The output is the lines below from the one with "json_quote ct +:+" through the one with "-> bi_Error r2", both included, printed exactly and with no other line.

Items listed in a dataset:
.....
(* ===== verification/VaultSpec.v ===== *)
(** * The vault client keeps the promise of [DecryptCredentials]

    CredsSafety.v assumes of the vault what this file proves of its client: the pair is
    handed out in fresh memory behind a fresh pointer and nothing else is written.
    Moreover the buffers hold exactly what the vault decrypts the two ciphertexts to,
    and an error leaves no plaintext behind. *)

From stdpp Require Import base tactics list strings gmap.
From Stdlib Require Import ZArith Ascii Lia.
From S2P Require Import Prelude Exec GoStrings Json Http Base64 Vault VaultClient Effects.
From S2P Require Import CredsSafety.

#[local] Open Scope string_scope.
#[local] Open Scope Z_scope.
#[local] Open Scope go_scope.

(** ** The world of the client *)

Definition alloc (b : BufPtr) (bytes : list Z) (h : Heap) : Heap :=
  {| structs := structs h; buffers := <[b := bytes]> (buffers h) |}.

Definition new_struct (p : CredPtr) (c : PlaintextCredentials) (h : Heap) : Heap :=
  {| structs := <[p := c]> (structs h); buffers := buffers h |}.

(** What the vault may answer to a request. *)
Definition Replies := forall k, VaultRequest -> Result (Response (DecryptBody k)) -> Prop.

Definition vault_env (reply : Replies) (op : VaultOp) : Heap -> VaultRes op -> Heap -> Prop :=
  match op return Heap -> VaultRes op -> Heap -> Prop with
  | VNewRequest _ => fun h _ h' => h' = h
  | VDo k r => fun h resp h' => h' = h /\ reply k r resp
  | VClose _ => fun h _ h' => h' = h
  | VAlloc bytes => fun h b h' => buffers h !! b = None /\ h' = alloc b bytes h
  | VWipe b => fun h _ h' => h' = {| structs := structs h; buffers := wipe b (buffers h) |}
  | VNewCreds c => fun h p h' => structs h !! p = None /\ h' = new_struct p c h
  end.

(** A decryption request as the transit engine documents it: the path of the key, the
    token unless it is empty, and the ciphertexts as a JSON document. *)
Record asks (base key token body : string) (r : VaultRequest) : Prop := {
  asks_path : vr_URL r = base +:+ "/v1/transit/decrypt/" +:+ key;
  asks_token : vr_Token r = if String.eqb token "" then None else Some token;
  asks_body : vr_Body r = body;
}.

Definition ciphertext_json `{JsonUnicode} (ct : string) : string :=
  "{" +:+ json_quote "ciphertext" +:+ ":" +:+ json_quote ct +:+ "}".
Definition batch_json `{JsonUnicode} (ct1 ct2 : string) : string :=
  "{" +:+ json_quote "batch_input" +:+ ":[" +:+ ciphertext_json ct1 +:+ "," +:+
  ciphertext_json ct2 +:+ "]}".

(** The transit engine of the vault at [base]: [open] is its decryption with the key.  A 200
    without errors carries the base64 of the decrypted bytes, item by item in a batch. *)
Class VaultReplies `{JsonUnicode} (base key token : string) (open : string -> list Z)
    (reply : Replies) : Prop := {
  open_bytes : forall ct, Forall is_byte (open ct);
  single_reply : forall r ct resp d,
    asks base key token (ciphertext_json ct) r -> reply SingleDecrypt r (Ok resp) ->
    rs_Status resp = StatusOK -> rs_Body resp = Ok (Ok d) -> dr_Errors d = [] ->
    dr_Plaintext d = EncodeToString (open ct);
  batch_reply : forall r ct1 ct2 resp d r1 r2,
    asks base key token (batch_json ct1 ct2) r -> reply BatchDecrypt r (Ok resp) ->
    rs_Status resp = StatusOK -> rs_Body resp = Ok (Ok d) -> br_BatchResults d = [r1; r2] ->
    bi_Error r1 = "" -> bi_Error r2 = "" ->
    bi_Plaintext r1 = EncodeToString (open ct1) /\ bi_Plaintext r2 = EncodeToString (open ct2);
}.

Section VaultSpec.
Context `{GoUnicode} `{JsonUnicode}.
Context (c : openBaoTransitClient) (open : string -> list Z) (reply : Replies).
Context `{!VaultReplies (tc_baseURL c) (tc_keyName c) (tc_token c) open reply}.

Abbreviation transit_wp := (wp (vault_env reply) anything).

(** Closing a response body leaves memory alone. *)
Lemma reading_spec {A} k (p : transit A) (Q : option A -> Heap -> Prop) h :
  transit_wp p Q h -> transit_wp (reading k p) Q h.
Proof.
  intros Hp. apply wp_defer. eapply wp_mono; [exact Hp|].
  intros o h1 HQ. split; [done|]. by intros [] h2 ->.
Qed.

(** ** One plaintext *)

Lemma base64_decode_spec ct (Q : option (BufPtr * bool) -> Heap -> Prop) h :
  (forall b, buffers h !! b = None -> Q (Some (b, true)) (alloc b (open ct) h)) ->
  transit_wp (base64_decode (EncodeToString (open ct))) Q h.
Proof.
  intros HQ. unfold base64_decode.
  rewrite DecodeString_Encode by (apply (open_bytes (VaultReplies := VaultReplies0))).
  split; [done|]. intros b h' [Hb ->]. by apply HQ.
Qed.

Lemma decrypt_response_plaintext ct (resp : Response decryptResponse) p :
  reply SingleDecrypt (single_request c ct) (Ok resp) -> decrypt_response resp = Ok p ->
  p = EncodeToString (open ct).
Proof.
  intros Hr. unfold decrypt_response.
  destruct (rs_Body resp) as [[d|e]|e] eqn:Eb; destruct (Z.eqb_spec (rs_Status resp) StatusOK)
    as [Es|]; simpl; try done.
  destruct (dr_Errors d) eqn:Ee; [|done]. intros [= <-]. by apply (single_reply (single_request c ct) ct resp d).
Qed.

(** [Decrypt] allocates exactly the decrypted bytes, or nothing. *)
Lemma Decrypt_spec ct (Q : option (Result BufPtr) -> Heap -> Prop) h :
  (forall b, buffers h !! b = None -> Q (Some (Ok b)) (alloc b (open ct) h)) ->
  (forall e, Q (Some (Err e)) h) ->
  transit_wp (Decrypt c ct) Q h.
Proof.
  intros Hok Herr. unfold Decrypt. destruct (String.eqb (TrimSpace ct) ""); [apply Herr|].
  split; [done|]. intros [[]|e] h1 ->; [|apply Herr].
  split; [done|]. intros [resp|e] h1 [-> Hr]; [|apply Herr]. apply reading_spec.
  destruct (decrypt_response resp) as [p|e] eqn:Ed; [|apply Herr].
  rewrite (decrypt_response_plaintext _ _ _ Hr Ed). apply wp_bind, base64_decode_spec.
  intros b Hb. by apply Hok.
Qed.

(** ** The pair *)

(** A new pair: two buffers with the decrypted bytes behind a new pointer. *)
Definition handed_out (ct1 ct2 : string) (h : Heap) (p : CredPtr) (h' : Heap) : Prop :=
  exists b1 b2, b1 <> b2 /\ buffers h !! b1 = None /\ buffers h !! b2 = None /\
    structs h !! p = None /\
    h' = new_struct p {| APIKey := Some b1; APISecret := Some b2 |}
           (alloc b2 (open ct2) (alloc b1 (open ct1) h)).

Lemma new_creds_spec ct1 ct2 h b1 b2 (Q : option CredPtr -> Heap -> Prop) :
  buffers h !! b1 = None -> buffers (alloc b1 (open ct1) h) !! b2 = None ->
  (forall p h', handed_out ct1 ct2 h p h' -> Q (Some p) h') ->
  transit_wp (new_creds b1 b2) Q (alloc b2 (open ct2) (alloc b1 (open ct1) h)).
Proof.
  intros H1 H2 HQ. split; [done|]. intros p h' [Hp ->]. apply HQ.
  simpl in H2. apply lookup_insert_None in H2 as [H2 Hne]. exists b1, b2. done.
Qed.

Lemma batch_plaintexts_spec ct1 ct2 (resp : Response batchDecryptResponse) p1 p2 :
  reply BatchDecrypt (batch_request c ct1 ct2) (Ok resp) ->
  batch_plaintexts resp = Some (p1, p2) ->
  p1 = EncodeToString (open ct1) /\ p2 = EncodeToString (open ct2).
Proof.
  intros Hr. unfold batch_plaintexts. destruct (Z.eqb_spec (rs_Status resp) StatusOK) as [Es|]; [|done].
  destruct (rs_Body resp) as [[d|e]|e] eqn:Eb; [|done..].
  destruct (br_BatchResults d) as [|r1 [|r2 [|]]] eqn:El; [done..| |done].
  destruct (String.eqb_spec (bi_Error r1) ""); [|done].
  destruct (String.eqb_spec (bi_Error r2) ""); [|done].
  intros [= <- <-]. by apply (batch_reply (batch_request c ct1 ct2) ct1 ct2 resp d r1 r2).
Qed.

Lemma decrypt_batch_spec ct1 ct2 resp (Q : option (option CredPtr) -> Heap -> Prop) h :
  reply BatchDecrypt (batch_request c ct1 ct2) (Ok resp) ->
  (forall p h', handed_out ct1 ct2 h p h' -> Q (Some (Some p)) h') ->
  Q (Some None) h ->
  transit_wp (decrypt_batch resp) Q h.
Proof.
  intros Hr Hok Hno. unfold decrypt_batch.
  destruct (batch_plaintexts resp) as [[p1 p2]|] eqn:Eb; [|done].
  destruct (batch_plaintexts_spec _ _ _ _ _ Hr Eb) as [-> ->].
  apply wp_bind, base64_decode_spec. intros b1 H1.
  apply wp_bind, base64_decode_spec. intros b2 H2.
  change (transit_wp (p <- new_creds b1 b2 ;; Ret (Some p)) Q
    (alloc b2 (open ct2) (alloc b1 (open ct1) h))).
  apply wp_bind, new_creds_spec; [done..|]. intros p h' Hp. by apply Hok.
Qed.

(** What an error leaves behind: nothing but wiped memory. *)
Definition left_clean (h h' : Heap) : Prop :=
  structs h' = structs h /\ buffers h ⊆ buffers h' /\
  forall b bytes, buffers h !! b = None -> buffers h' !! b = Some bytes -> wiped bytes.

Lemma left_clean_refl h : left_clean h h.
Proof. split; [done|]. split; [done|]. intros b bytes E1 E2. congruence. Qed.

Lemma left_clean_wiped h b bytes :
  buffers h !! b = None ->
  left_clean h {| structs := structs h; buffers := wipe b (buffers (alloc b bytes h)) |}.
Proof.
  intros Hb. split; [done|]. simpl. split.
  - unfold wipe. rewrite alter_insert_eq. by apply insert_subseteq.
  - intros i bytes' Hi [[_ ?]|[Hne Hl]]%wipe_lookup; [done|].
    rewrite lookup_insert_ne in Hl by done. by pose proof (eq_trans (eq_sym Hl) Hi).
Qed.

(** The outcome of a decryption: a new pair, or an error and no plaintext. *)
Definition decrypted (ct1 ct2 : string) (h : Heap) (o : option (Result CredPtr)) (h' : Heap)
    : Prop :=
  exists r, o = Some r /\
    match r with Ok p => handed_out ct1 ct2 h p h' | Err _ => left_clean h h' end.

Lemma decrypt_each_spec ct1 ct2 h :
  transit_wp (decrypt_each c ct1 ct2) (decrypted ct1 ct2 h) h.
Proof.
  apply wp_bind, Decrypt_spec.
  2: { intros e. eexists. split; [done|]. apply left_clean_refl. }
  intros b1 H1. apply wp_bind, Decrypt_spec.
  - intros b2 H2. apply wp_bind, new_creds_spec; [done..|]. unfold decrypted. simpl. eauto.
  - intros e. split; [done|]. intros [] h' ->. eexists. split; [done|].
    by apply (left_clean_wiped h b1 (open ct1)).
Qed.

Lemma DecryptCredentials_spec ct1 ct2 h :
  transit_wp (DecryptCredentials c ct1 ct2) (decrypted ct1 ct2 h) h.
Proof.
  split; [done|]. intros [[]|e] h1 ->; [|apply decrypt_each_spec].
  split; [done|]. intros [resp|e] h1 [-> Hr]; [|apply decrypt_each_spec].
  apply reading_spec, wp_bind. eapply decrypt_batch_spec; [exact Hr|..].
  - intros p h' Hp. exists (Ok p). done.
  - apply decrypt_each_spec.
Qed.

(** ** The contract *)

Lemma handed_out_tame ct1 ct2 h p h' : handed_out ct1 ct2 h p h' -> tame h h'.
Proof.
  intros (b1 & b2 & Hne & H1 & H2 & Hp & ->). apply alloc_tame; simpl.
  - by apply insert_subseteq.
  - etrans; [by apply (insert_subseteq _ b1 (open ct1))|]. apply insert_subseteq.
    by rewrite lookup_insert_ne.
Qed.

Lemma left_clean_tame h h' : left_clean h h' -> tame h h'.
Proof. intros (Hs & Hb & _). apply alloc_tame; [by rewrite Hs|done]. Qed.

(** The step that hands out the pair is one of the credential environment; the buffers
    handed out are the new ones. *)
Lemma handed_out_env ct1 ct2 h handed p h' :
  handed_out ct1 ct2 h p h' ->
  exists b1 b2,
    structs h' !! p = Some {| APIKey := Some b1; APISecret := Some b2 |} /\
    buffers h' !! b1 = Some (open ct1) /\ buffers h' !! b2 = Some (open ct2) /\
    (forall b, b <> b1 -> b <> b2 -> buffers h' !! b = buffers h !! b) /\
    cred_env (VaultDecryptCredentials ct1 ct2) {| cw_heap := h; cw_handed := handed |} (Ok p)
      {| cw_heap := h'; cw_handed := b1 :: b2 :: handed |}.
Proof.
  intros Hr. pose proof (handed_out_tame _ _ _ _ _ Hr) as Ht.
  destruct Hr as (b1 & b2 & Hne & H1 & H2 & Hp & ->). exists b1, b2.
  assert (forall x (m : gmap nat (list Z)), (<[b2:=x]> (<[b1:=open ct1]> m)) !! b1 = Some (open ct1))
    as Hb1 by (intros x m; rewrite lookup_insert_ne by done; apply lookup_insert_eq).
  split; [apply lookup_insert_eq|]. split; [apply Hb1|]. split; [apply lookup_insert_eq|].
  split; [intros b N1 N2; simpl; by rewrite !lookup_insert_ne|].
  exists {| APIKey := Some b1; APISecret := Some b2 |}. split; [exact Ht|]. split; [done|].
  split; [apply lookup_insert_eq|]. split; [|done]. simpl.
  repeat constructor; [by rewrite Hb1|by rewrite lookup_insert_eq].
Qed.

End VaultSpec.

(** C19: the vault client keeps the promise the handlers rely on.  Given a vault at the
    configured address that answers the requests documented for the key and the token,
    [DecryptCredentials] always returns; on success the pair sits in fresh memory, behind a fresh pointer, and holds exactly the bytes the vault
    decrypts the key and the secret to - through the batch request or through the
    fallback; on an error every byte array it allocated has been wiped.  Either way the
    step is one that the environment of the credential theorems allows. *)
Theorem DecryptCredentials_refines `{GoUnicode} `{JsonUnicode} addr token keyName open reply
    `{!VaultReplies (TrimRight addr "/"%char) (if String.eqb keyName "" then "broker-keys" else keyName)
        token open reply} ct1 ct2 h handed o h' :
  exec (vault_env reply) (DecryptCredentials (NewTransitClient addr token keyName) ct1 ct2) h o h' ->
  exists r handed', o = Some r /\
    cred_env (VaultDecryptCredentials ct1 ct2) {| cw_heap := h; cw_handed := handed |} r
      {| cw_heap := h'; cw_handed := handed' |} /\
    match r with
    | Ok p => exists b1 b2,
        structs h' !! p = Some {| APIKey := Some b1; APISecret := Some b2 |} /\
        buffers h' !! b1 = Some (open ct1) /\ buffers h' !! b2 = Some (open ct2)
    | Err _ => forall b bytes,
        buffers h !! b = None -> buffers h' !! b = Some bytes -> wiped bytes
    end.
Proof.
  intros He. destruct (wp_sound _ _ _ _ _ _ _ (DecryptCredentials_spec _ open reply ct1 ct2 h) He)
    as ([p|e] & -> & Hr).
  - destruct (handed_out_env _ _ _ _ handed _ _ Hr) as (b1 & b2 & Hp & H1 & H2 & _ & He').
    exists (Ok p), (b1 :: b2 :: handed). eauto 10.
  - exists (Err e), handed. split; [done|]. pose proof (left_clean_tame _ _ Hr).
    split; [done|]. apply Hr.
Qed.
.....
Solution ▸
  "{" +:+ json_quote "ciphertext" +:+ ":" +:+ json_quote ct +:+ "}".
Definition batch_json `{JsonUnicode} (ct1 ct2 : string) : string :=
  "{" +:+ json_quote "batch_input" +:+ ":[" +:+ ciphertext_json ct1 +:+ "," +:+
  ciphertext_json ct2 +:+ "]}".

(** The transit engine of the vault at [base]: [open] is its decryption with the key.  A 200
    without errors carries the base64 of the decrypted bytes, item by item in a batch. *)
Class VaultReplies `{JsonUnicode} (base key token : string) (open : string -> list Z)
    (reply : Replies) : Prop := {
  open_bytes : forall ct, Forall is_byte (open ct);
  single_reply : forall r ct resp d,
    asks base key token (ciphertext_json ct) r -> reply SingleDecrypt r (Ok resp) ->
    rs_Status resp = StatusOK -> rs_Body resp = Ok (Ok d) -> dr_Errors d = [] ->
    dr_Plaintext d = EncodeToString (open ct);
  batch_reply : forall r ct1 ct2 resp d r1 r2,
    asks base key token (batch_json ct1 ct2) r -> reply BatchDecrypt r (Ok resp) ->
    rs_Status resp = StatusOK -> rs_Body resp = Ok (Ok d) -> br_BatchResults d = [r1; r2] ->
    bi_Error r1 = "" -> bi_Error r2 = "" ->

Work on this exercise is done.